> _To do_
Extract precisely the lines of the entries below, from the first line through the line containing "Z.of_nat (length h) <".

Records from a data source
(** The text [insert_header] prints. *)
Definition header_line (str value : bytes) : bytes := str ++ [58; 32] ++ value ++ crlf.

(** ** [insert_header] *)
Definition insert_header (str value : bytes) (replace_p : bool) (buf : DistillerBuffer) : outcome (Z * DistillerBuffer) :=
  buf ← (if replace_p then '(_, buf) ← delete_header str buf; Ret buf else Ret buf);
  let grow := i32 (Z.of_nat (length str) + Z.of_nat (length value) + 2 + 2) in
  let hdrlen := blength buf in
  let size_needed := i32 (hdrlen + grow + 2) in
  '(hdrlen, buf) ←
    (if hdrlen =? 0 then
       let hdrlen := Z.of_nat (length dummy_hdr) in
       let size_needed := i32 (size_needed + hdrlen + 1) in
       let buf := Realloc (u32 size_needed) buf in
       match data buf with
       | None => Crash
       | Some hdrs =>
           hdrs ← store hdrs 0 (dummy_hdr ++ [0]);
           Ret (hdrlen, Buffer (Some hdrs) (blength buf) (maxLength buf) (freeMe buf))
       end
     else if maxLength buf <=? u32 size_needed then Ret (hdrlen, Realloc (u32 size_needed) buf)
     else Ret (hdrlen, buf));
  match data buf with
  | None => Crash
  | Some hdrs =>
      '(hdrs, tmpstrlen) ← snprintf hdrs (hdrlen - 2) (u32 (maxLength buf - (blength buf - 3) - 1)) (header_line str value ++ crlf);
      let finallen := i32 (hdrlen - 2 + tmpstrlen) in
      hdrs ← wr hdrs finallen 0;
      buf ← SetLength (u32 finallen) (Buffer (Some hdrs) (blength buf) (maxLength buf) (freeMe buf));
      Ret (1, buf)
  end.

End Buffers.

(** ** Specification: a block of headers as a list of fields *)

(** [b] holds the text [h]: its length leaves out the NUL behind [h], and the
    buffer has room for that NUL (the invariants stated at the top of
    httpsupport.c). *)
Definition holds (b : DistillerBuffer) (h : bytes) : Prop :=
  ∃ rest, data b = Some (h ++ 0 :: rest) ∧ blength b = Z.of_nat (length h) ∧ no_nul h ∧
    Z.of_nat (length h) < maxLength b ∧ maxLength b <= Z.of_nat (length h + S (length rest)) ∧ maxLength b < 2 ^ 31.

Definition field : Type := bytes * bytes.
Definition render_fields (fs : list field) : bytes := concat ((λ f, header_line f.1 f.2) <$> fs).
Definition render (status : bytes) (fs : list field) : bytes := status ++ crlf ++ render_fields fs ++ crlf.

(** Names are compared without regard to case. *)
Definition same_name (n m : bytes) : Prop := tolower <$> n = tolower <$> m.
#[export] Instance same_name_dec n m : Decision (same_name n m).
Proof. unfold same_name. apply _. Defined.

Fixpoint lookup_field (which : bytes) (fs : list field) : option bytes :=
  match fs with
  | [] => None
  | f :: fs => if decide (same_name f.1 which) then Some f.2 else lookup_field which fs
  end.
Fixpoint remove_field (which : bytes) (fs : list field) : list field :=
  match fs with
  | [] => []
  | f :: fs => if decide (same_name f.1 which) then fs else f :: remove_field which fs
  end.

Definition occurs (t s : bytes) : Prop := ∃ j, ci_match_at s t j.
Definition blank (c : byte) : Prop := c = 32 ∨ c = 9.
Definition field_ok (f : field) : Prop :=
  no_nul f.1 ∧ no_nul f.2 ∧ (13 ∉ f.2) ∧ (10 ∉ f.2) ∧ match f.2 with [] => True | c :: _ => ¬ blank c end.
Definition name_ok (n : bytes) : Prop := n ≠ [] ∧ no_nul n ∧ (13 ∉ n) ∧ (10 ∉ n).
(** The name looked for occurs in the block only as the name of a field. *)
Definition clean (which status : bytes) (fs : list field) : Prop :=
  ¬ occurs which status ∧ Forall (λ f, same_name f.1 which ∨ ¬ occurs which (f.1 ++ [58; 32] ++ f.2)) fs.

(** ** Lemmas *)
Lemma no_nul_app a b : no_nul (a ++ b) ↔ no_nul a ∧ no_nul b.
Proof. apply Forall_app. Qed.

Lemma tolower_sep c d : c = 13 ∨ c = 10 → tolower d = c → d = c.
Proof. unfold tolower. intros Hc. destruct ((65 <=? d) && (d <=? 90)) eqn:E; [apply andb_prop in E; lia|done]. Qed.

Lemma ci_match_len s t j : t ≠ [] → ci_match_at s t j → (j + length t <= length s)%nat.
Proof.
  intros Ht Hm. apply (f_equal length) in Hm. rewrite !length_fmap, length_take, length_drop in Hm.
  destruct t; [done|]. cbn [length] in *. lia.
Qed.

Lemma ci_match_app_r a b t j : ci_match_at (a ++ b) t (length a + j) ↔ ci_match_at b t j.
Proof. unfold ci_match_at. rewrite drop_app_ge by lia. by replace (length a + j - length a)%nat with j by lia. Qed.
Lemma ci_match_app_l a b t j : (j + length t <= length a)%nat → ci_match_at (a ++ b) t j ↔ ci_match_at a t j.
Proof. intros. unfold ci_match_at. rewrite drop_app_le by lia. rewrite take_app_le; [done|]. rewrite length_drop. lia. Qed.

(** An occurrence of a name does not reach across a line end. *)
Lemma ci_match_sep a c b t j : c = 13 ∨ c = 10 → (c ∉ t) → t ≠ [] → ci_match_at (a ++ c :: b) t j →
  ci_match_at a t j ∨ ∃ k, j = (S (length a) + k)%nat ∧ ci_match_at b t k.
Proof.
  intros Hc Hn Ht Hm. destruct (decide (j + length t <= length a)%nat) as [?|Hge].
  - left. by apply (ci_match_app_l a (c :: b)).
  - right. destruct (decide (S (length a) <= j)%nat) as [Hj|Hj].
    + exists (j - S (length a))%nat. split; [lia|]. apply (ci_match_app_r (a ++ [c]) b).
      rewrite <-app_assoc. rewrite length_app. cbn [app length]. by replace (length a + 1 + (j - S (length a)))%nat with j by lia.
    + exfalso. apply Hn. unfold ci_match_at in Hm. set (k := (length a - j)%nat).
      assert (Hl : (tolower <$> take (length t) (drop j (a ++ c :: b))) !! k = Some (tolower c)).
      { rewrite list_lookup_fmap, lookup_take_lt, lookup_drop by (unfold k; lia). replace (j + k)%nat with (length a) by (unfold k; lia).
        by rewrite list_lookup_middle. }
      rewrite Hm, list_lookup_fmap in Hl. destruct (t !! k) as [d|] eqn:E; [|done]. cbn in Hl. injection Hl as Hd.
      assert (tolower c = c) as E2 by (by destruct Hc as [-> | ->]). rewrite E2 in Hd.
      apply (tolower_sep c d Hc) in Hd. subst d. by apply list_elem_of_lookup_2 in E.
Qed.

Lemma occurs_sep a c b t : c = 13 ∨ c = 10 → (c ∉ t) → t ≠ [] → occurs t (a ++ c :: b) → occurs t a ∨ occurs t b.
Proof. intros Hc Hn Ht [j Hm]. apply ci_match_sep in Hm as [?|(k&_&?)]; [left; by exists j|right; by exists k|done..]. Qed.

(** The offset [strcasestr] returns is the first one. *)
Lemma strcasestr_first s t j : no_nul s → no_nul t → t ≠ [] → ci_match_at s t j →
  (∀ j', (j' < j)%nat → ¬ ci_match_at s t j') → strcasestr s t = Some j.
Proof.
  intros Hs Ht Hne Hm Hmin. pose proof (ci_match_len s t j Hne Hm) as Hl. unfold strcasestr.
  pose proof (strcasestr_loop_spec s t 0 (Z.to_nat (Z.of_nat (length s) - Z.of_nat (length t) + 1)) Hs Ht ltac:(lia)) as H.
  destruct (strcasestr_loop _ _ _ _) as [k|].
  - destruct H as (i & -> & _ & Hi & Hmin'). cbn. f_equal. destruct (Nat.lt_trichotomy i j) as [?|[?|?]]; [by destruct (Hmin i)|done|by destruct (Hmin' j)].
  - destruct (H j); [lia|done].
Qed.

Lemma strcasestr_absent s t : no_nul s → no_nul t → t ≠ [] → ¬ occurs t s → strcasestr s t = None.
Proof.
  intros Hs Ht Hne Hno. unfold strcasestr.
  pose proof (strcasestr_loop_spec s t 0 (Z.to_nat (Z.of_nat (length s) - Z.of_nat (length t) + 1)) Hs Ht ltac:(lia)) as H.
  destruct (strcasestr_loop _ _ _ _) as [k|]; [|done]. destruct H as (i & -> & _ & Hi & _). destruct Hno. by exists i.
Qed.

(** Behind text in which the name does not occur, the search goes on. *)
Lemma strcasestr_skip a c b t : c = 13 ∨ c = 10 → (c ∉ t) → t ≠ [] → no_nul (a ++ c :: b) → no_nul t → ¬ occurs t a →
  strcasestr (a ++ c :: b) t = (λ k, S (length a) + k)%nat <$> strcasestr b t.
Proof.
  intros Hc Hn Hne Hs Ht Hno.
  assert (no_nul b) as Hb by (apply no_nul_app in Hs as [_ Hs]; by inversion Hs).
  destruct (strcasestr b t) as [k|] eqn:E.
  - unfold strcasestr in E.
    pose proof (strcasestr_loop_spec b t 0 (Z.to_nat (Z.of_nat (length b) - Z.of_nat (length t) + 1)) Hb Ht ltac:(lia)) as H.
    rewrite E in H. destruct H as (i & -> & _ & Hi & Hmin). cbn [fmap option_fmap option_map]. apply strcasestr_first; try done.
    + replace (a ++ c :: b) with ((a ++ [c]) ++ b) by (by rewrite <-app_assoc).
      replace (S (length a) + (0 + i))%nat with (length (a ++ [c]) + i)%nat by (rewrite length_app; cbn; lia). by apply ci_match_app_r.
    + intros j' Hj' Hm. apply ci_match_sep in Hm as [Hm|(k&->&Hm)]; [|apply (Hmin k); [lia|done]|done..]. apply Hno. by exists j'.
  - cbn. apply strcasestr_absent; try done. intros Hoc. apply occurs_sep in Hoc as [?|[k Hk]]; [done| |done..].
    unfold strcasestr in E.
    pose proof (strcasestr_loop_spec b t 0 (Z.to_nat (Z.of_nat (length b) - Z.of_nat (length t) + 1)) Hb Ht ltac:(lia)) as H.
    rewrite E in H. pose proof (ci_match_len b t k Hne Hk). by apply (H k); [lia|].
Qed.

Lemma not_occurs_nil t : t ≠ [] → ¬ occurs t [].
Proof. intros Ht [j Hm]. apply ci_match_len in Hm; [|done]. destruct t; [done|cbn in *; lia]. Qed.

(** A search passes a whole line, or the empty one. *)
Lemma strcasestr_line a b t : name_ok t → no_nul a → no_nul b → ¬ occurs t a →
  strcasestr (a ++ crlf ++ b) t = (λ k, length (a ++ crlf) + k)%nat <$> strcasestr b t.
Proof.
  intros (Hne&Ht&H13&H10) Ha Hb Hno. change (a ++ crlf ++ b) with (a ++ 13 :: ([] ++ 10 :: b)).
  assert (no_nul ([] ++ 10 :: b)) as Hb' by (constructor; [lia|done]).
  assert (no_nul (a ++ 13 :: ([] ++ 10 :: b))) as Hab by (apply no_nul_app; split; [done|constructor; [lia|done]]).
  rewrite (strcasestr_skip a 13 _ t (or_introl eq_refl) H13 Hne Hab Ht Hno).
  rewrite (strcasestr_skip [] 10 _ t (or_intror eq_refl) H10 Hne Hb' Ht (not_occurs_nil t Hne)).
  rewrite <-option_fmap_compose. apply option_fmap_ext. intros k. unfold compose. rewrite length_app. cbn [length crlf]. lia.
Qed.

Lemma no_nul_line f : field_ok f → no_nul (f.1 ++ [58; 32] ++ f.2).
Proof. intros (?&?&_). apply no_nul_app. split; [done|]. apply no_nul_app. split; [repeat constructor; lia|done]. Qed.

Lemma no_nul_fields fs : Forall field_ok fs → no_nul (render_fields fs).
Proof.
  intros H. apply Forall_concat. apply Forall_fmap. eapply Forall_impl; [exact H|]. intros f Hf. unfold compose, header_line.
  pose proof (no_nul_line f Hf) as Hl. rewrite app_assoc, app_assoc. apply no_nul_app. rewrite <-app_assoc. split; [done|]. repeat constructor; lia.
Qed.

Lemma render_fields_cons f fs : render_fields (f :: fs) = (f.1 ++ [58; 32] ++ f.2) ++ crlf ++ render_fields fs.
Proof. unfold render_fields, header_line. cbn. app_norm. Qed.
Lemma render_fields_app fs gs : render_fields (fs ++ gs) = render_fields fs ++ render_fields gs.
Proof. unfold render_fields. by rewrite fmap_app, concat_app. Qed.

(** Where the search for a name ends. *)
Lemma search_fields which fs : name_ok which → Forall field_ok fs →
  Forall (λ f, same_name f.1 which ∨ ¬ occurs which (f.1 ++ [58; 32] ++ f.2)) fs →
  (lookup_field which fs = None ∧ remove_field which fs = fs ∧ strcasestr (render_fields fs ++ crlf) which = None) ∨
  ∃ fs1 f fs2, fs = fs1 ++ f :: fs2 ∧ same_name f.1 which ∧ lookup_field which fs = Some f.2 ∧
    remove_field which fs = fs1 ++ fs2 ∧ strcasestr (render_fields fs ++ crlf) which = Some (length (render_fields fs1)).
Proof.
  intros Hw. induction 1 as [|f fs Hf Hfs IH]; intros Hc.
  - left. split_and!; [done..|]. change (render_fields [] ++ crlf) with ([] ++ crlf ++ []).
    rewrite strcasestr_line by (try done; try constructor; apply not_occurs_nil, Hw).
    destruct Hw as (?&?&_). rewrite strcasestr_absent; [done|constructor|done|done|by apply not_occurs_nil].
  - inversion_clear Hc as [|?? Hf1 Hc']. specialize (IH Hc'). cbn [lookup_field remove_field].
    pose proof (no_nul_line f Hf) as Hl. pose proof (no_nul_fields fs Hfs) as Hr.
    assert (no_nul (render_fields fs ++ crlf)) as Hr' by (apply no_nul_app; split; [done|repeat constructor; lia]).
    replace (render_fields (f :: fs) ++ crlf) with ((f.1 ++ [58; 32] ++ f.2) ++ crlf ++ render_fields fs ++ crlf)
      by (rewrite render_fields_cons; app_norm).
    destruct (decide (same_name f.1 which)) as [Hs|Hs].
    + right. exists [], f, fs. split_and!; try done. cbn [render_fields fmap list_fmap concat length].
      destruct Hw as (?&?&_). apply strcasestr_first; [|done|done| |intros; lia].
      * apply no_nul_app. split; [done|]. apply no_nul_app. split; [repeat constructor; lia|done].
      * unfold same_name in Hs. pose proof (f_equal length Hs) as Hlen. rewrite !length_fmap in Hlen.
        unfold ci_match_at. rewrite drop_0, <-Hlen, <-app_assoc, take_app_length. exact Hs.
    + destruct Hf1 as [?|Hno]; [done|]. rewrite strcasestr_line by done.
      destruct IH as [(El&Er&Es)|(fs1&g&fs2&->&Hg&El&Er&Es)].
      * left. split_and!; [done|by rewrite Er|by rewrite Es].
      * right. exists (f :: fs1), g, fs2. split_and!; [done|done|done|by rewrite Er|]. rewrite Es. cbn [fmap option_fmap option_map].
        f_equal. rewrite render_fields_cons. rewrite !length_app. lia.
Qed.

(** *** Buffers *)
Lemma holds_str b h : holds b h → buf_str b = Ret h.
Proof.
  intros (rest&Hd&_&Hn&_). unfold buf_str. rewrite Hd. pose proof (cstr_at_app [] h rest Hn) as E. cbn [app length] in E. by rewrite E.
Qed.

> _Solution to the exercise_
(** The text [insert_header] prints. *)
Definition header_line (str value : bytes) : bytes := str ++ [58; 32] ++ value ++ crlf.

(** ** [insert_header] *)
Definition insert_header (str value : bytes) (replace_p : bool) (buf : DistillerBuffer) : outcome (Z * DistillerBuffer) :=
  buf ← (if replace_p then '(_, buf) ← delete_header str buf; Ret buf else Ret buf);
  let grow := i32 (Z.of_nat (length str) + Z.of_nat (length value) + 2 + 2) in
  let hdrlen := blength buf in
  let size_needed := i32 (hdrlen + grow + 2) in
  '(hdrlen, buf) ←
    (if hdrlen =? 0 then
       let hdrlen := Z.of_nat (length dummy_hdr) in
       let size_needed := i32 (size_needed + hdrlen + 1) in
       let buf := Realloc (u32 size_needed) buf in
       match data buf with
       | None => Crash
       | Some hdrs =>
           hdrs ← store hdrs 0 (dummy_hdr ++ [0]);
           Ret (hdrlen, Buffer (Some hdrs) (blength buf) (maxLength buf) (freeMe buf))
       end
     else if maxLength buf <=? u32 size_needed then Ret (hdrlen, Realloc (u32 size_needed) buf)
     else Ret (hdrlen, buf));
  match data buf with
  | None => Crash
  | Some hdrs =>
      '(hdrs, tmpstrlen) ← snprintf hdrs (hdrlen - 2) (u32 (maxLength buf - (blength buf - 3) - 1)) (header_line str value ++ crlf);
      let finallen := i32 (hdrlen - 2 + tmpstrlen) in
      hdrs ← wr hdrs finallen 0;
      buf ← SetLength (u32 finallen) (Buffer (Some hdrs) (blength buf) (maxLength buf) (freeMe buf));
      Ret (1, buf)
  end.

End Buffers.

(** ** Specification: a block of headers as a list of fields *)

(** [b] holds the text [h]: its length leaves out the NUL behind [h], and the
    buffer has room for that NUL (the invariants stated at the top of
    httpsupport.c). *)
Definition holds (b : DistillerBuffer) (h : bytes) : Prop :=
  ∃ rest, data b = Some (h ++ 0 :: rest) ∧ blength b = Z.of_nat (length h) ∧ no_nul h ∧
    Z.of_nat (length h) < maxLength b ∧ maxLength b <= Z.of_nat (length h + S (length rest)) ∧ maxLength b < 2 ^ 31.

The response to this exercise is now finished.